Threshold Anonymous Counting Tokens with Batch Proofs for Online Paywalls
Yanqi Zhao, Minghong Sun, Min Xie, Xiaoyi Yang, Yong Hong Yu · 2025
As online application services evolve, an increasing number of users are opting for subscription-based or paywall models to access high-quality content. Anonymous counting tokens (ACTs), which regulate user access while protecting user privacy, are widely adopted in the online paywall model. However, the centralized server of ACT may lead to a single point of failure, thereby exposing users’ privacy. To address this challenge, in this paper, we propose threshold anonymous counting tokens with batch proofs (ThrACT) that balance privacy preservation and access count limitation for online paywalls. We define the system model for ThrACT and provide its concrete construction. We utilize the threshold Boneh-Boyen signature to facilitate distributed issuance of anonymous tokens and enable batch issuance. In addition, our ThrACT employs non-interactive zero-knowledge proofs to verify the label and token requests while allowing the correctness of multiple blind token shares to be validated simultaneously.

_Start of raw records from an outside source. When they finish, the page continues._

(* ===== verification/PyBytes.v ===== *)
(** * Text and bytes

    UTF-8 as Python's strict codec has it (no overlong form, no surrogate,
    nothing above U+10FFFF), and the newline translation of text-mode reads. *)

From Stdlib Require Import ZArith Lia Bool.
From S2P Require Import Prelude PyStr.

#[local] Open Scope N_scope.
#[local] Open Scope bool_scope.

(** A continuation byte's six bits. *)
Definition cont (b : N) : option N := if between 128 191 b then Some (b - 128) else None.

(** [bytes.decode("utf-8")]; [None] is the [UnicodeDecodeError]. *)
Fixpoint utf8_decode (bs : list N) : option (list N) :=
  match bs with
  | [] => Some []
  | b :: rest =>
      if b <? 128 then t ← utf8_decode rest; Some (b :: t)
      else if between 194 223 b then
        match rest with
        | b1 :: rest1 =>
            x1 ← cont b1; t ← utf8_decode rest1; Some ((b - 192) * 64 + x1 :: t)
        | [] => None
        end
      else if between 224 239 b then
        match rest with
        | b1 :: b2 :: rest2 =>
            x1 ← cont b1; x2 ← cont b2;
            let c := ((b - 224) * 64 + x1) * 64 + x2 in
            if (c <? 2048) || between 55296 57343 c then None
            else t ← utf8_decode rest2; Some (c :: t)
        | _ => None
        end
      else if between 240 244 b then
        match rest with
        | b1 :: b2 :: b3 :: rest3 =>
            x1 ← cont b1; x2 ← cont b2; x3 ← cont b3;
            let c := (((b - 240) * 64 + x1) * 64 + x2) * 64 + x3 in
            if (c <? 65536) || (1114111 <? c) then None
            else t ← utf8_decode rest3; Some (c :: t)
        | _ => None
        end
      else None
  end.

(** One character's bytes; [None] is the [UnicodeEncodeError] of a surrogate. *)
Definition utf8_encode_char (c : N) : option (list N) :=
  if c <? 128 then Some [c]
  else if c <? 2048 then Some [192 + c / 64; 128 + c mod 64]
  else if between 55296 57343 c then None
  else if c <? 65536 then Some [224 + c / 4096; 128 + c / 64 mod 64; 128 + c mod 64]
  else if c <? 1114112 then
    Some [240 + c / 262144; 128 + c / 4096 mod 64; 128 + c / 64 mod 64; 128 + c mod 64]
  else None.

(** [str.encode("utf-8")]. *)
Definition utf8_encode (s : list N) : option (list N) :=
  parts ← mapM utf8_encode_char s; Some (concat parts).

(** Universal newlines: a read in text mode turns [\r\n] and a lone [\r] into
    [\n]. *)
Fixpoint universal_newlines (s : list N) : list N :=
  match s with
  | [] => []
  | c :: s' =>
      if c =? 13 then
        match s' with
        | d :: s2 => if d =? 10 then 10 :: universal_newlines s2 else 10 :: universal_newlines s'
        | [] => [10]
        end
      else c :: universal_newlines s'
  end.

Lemma utf8_encode_ascii s : all_ascii s = true -> utf8_encode s = Some s.
Proof.
  unfold utf8_encode. induction s as [|c s IH]; [done|]. rewrite all_ascii_cons.
  intros H. apply andb_true_iff in H as [Hc Hs]. specialize (IH Hs).
  assert (utf8_encode_char c = Some [c]) as Hone by (unfold is_ascii in Hc; unfold utf8_encode_char; by rewrite Hc).
  cbn [mapM]. rewrite Hone.
  destruct (mapM utf8_encode_char s) as [parts|]; simpl in *; [|done]. congruence.
Qed.

Lemma utf8_decode_ascii s : all_ascii s = true -> utf8_decode s = Some s.
Proof.
  induction s as [|c s IH]; [done|]. rewrite all_ascii_cons.
  intros H. apply andb_true_iff in H as [Hc Hs]. unfold is_ascii in Hc.
  cbn [utf8_decode]. by rewrite Hc, IH.
Qed.

Lemma universal_newlines_id s : (13 ∉ s) -> universal_newlines s = s.
Proof.
  induction s as [|c s IH]; [done|]. rewrite not_elem_of_cons. intros [Hne H].
  cbn [universal_newlines]. destruct (N.eqb_spec c 13); [congruence|]. by rewrite IH.
Qed.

We also prove that ThrACT satisfies unforgeable and unlinkable security properties. Finally, we evaluate the computational cost of our ThrACT and compare it with other schemes. The experiment result demonstrates that ThrACT not only supports distributed issuance, batch verification, and counting functionalities but also achieves computational overhead in milliseconds. In particular, when the threshold is set to (3,5), the token issuance time is approximately 9 milliseconds.